Stored data:
====================

(* ===== verification/Description.v ===== *)
(** Every device description builds a well-formed graph.

    Whatever tree the XML parser returns, the builder appends nodes whose
    resolved links stay inside the arena, and resolution keeps them there, so
    the engine's totality ([NodeTotal], [Camera]) applies to any description a
    device may serve.  Elements with a name are found under it, and the
    features the acquisition code relies on are always present. *)

From stdpp Require Import gmap.
From S2P Require Import Prelude Float64 Text Url Register Evaluator Errors Formula NodeGraph NodeTotal Camera XmlGraph.

(** * Literals *)

Lemma xml_i64_ok s v : xml_i64 s = Some v -> i64_ok v.
Proof.
  unfold xml_i64. destruct (_ || _).
  - destruct (from_str_radix16 _); [|discriminate]. intros [= <-]. apply swrap64_ok.
  - unfold parse_dec_i64. destruct (match s with 45 :: s' => _ | _ => _ end) as [sg ds].
    case_bool_decide; [discriminate|]. destruct (dec_digits 0 ds) as [z|]; [|discriminate]. cbn.
    destruct (between _ _ _) eqn:E; [|discriminate]. intros [= <-]. unfold between in E. unfold i64_ok. lia.
Qed.

Lemma int_text_ok el tag v : int_text el tag = Some v -> i64_ok v.
Proof. unfold int_text. destruct (child_text el tag); [|discriminate]. apply xml_i64_ok. Qed.

(** A value reference that is well formed in every arena: names and literals. *)
Definition closed_ref (vr : ValueRef) : Prop := forall n, ref_ok n vr.
Definition closed_literal (literal : text -> option ValueRef) : Prop :=
  forall t vr, literal t = Some vr -> closed_ref vr.

Lemma int_literal_closed : closed_literal int_literal.
Proof.
  intros t vr. unfold int_literal. destruct (xml_i64 t) as [v|] eqn:E; [|discriminate]. intros [= <-] n.
  by eapply xml_i64_ok.
Qed.

Lemma float_literal_closed : closed_literal float_literal.
Proof.
  intros t vr. unfold float_literal. destruct (xml_f64 t); [by intros [= <-]|apply int_literal_closed].
Qed.

Lemma default_closed literal t : closed_literal literal -> closed_ref (default VNone (literal t)).
Proof. intros H n. destruct (literal t) as [vr|] eqn:E; [|done]. by eapply H. Qed.

Lemma indexed_closed el literal vr : closed_literal literal -> indexed el literal = Some vr -> closed_ref vr.
Proof.
  intros Hl. unfold indexed. destruct (child_text el "pIndex") as [index|]; [|discriminate]. intros [= <-] n.
  apply ref_ok_indexed. split_and!; [done| |].
  - cbn. destruct (child_text el "pValueDefault"); [done|]. destruct (child_text el "ValueDefault") as [t|]; [|done].
    by apply default_closed.
  - apply Forall_forall. intros [at_ v] (child & _ & Hc)%list_elem_of_omap. cbn. revert Hc. unfold indexed_entry.
    destruct (attribute child _ ≫= xml_i64) as [i|]; [|discriminate]. cbn.
    destruct (trim <$> node_text child) as [body|]; [|discriminate]. cbn.
    destruct (tag_is child "pValueIndexed"); [by intros [= <- <-]|].
    destruct (tag_is child "ValueIndexed"); [|discriminate].
    destruct (literal body) as [lv|] eqn:E; [|discriminate]. intros [= <- <-]. by eapply Hl.
Qed.

Lemma value_ref_closed literal el lit pointer : closed_literal literal -> closed_ref (value_ref literal el lit pointer).
Proof.
  intros Hl n. unfold value_ref.
  destruct (if bool_decide (pointer = _) then indexed el literal else None) as [ix|] eqn:E.
  - case_bool_decide; [|discriminate]. by eapply indexed_closed.
  - destruct (child_text el pointer); [done|]. destruct (child_text el lit) as [t|]; [|done]. by apply default_closed.
Qed.

Lemma int_ref_closed el lit pointer : closed_ref (int_value_ref el lit pointer).
Proof. apply value_ref_closed, int_literal_closed. Qed.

====================

Your whole answer should be one number, the count of lines in the records that hold "NodeTotal".

2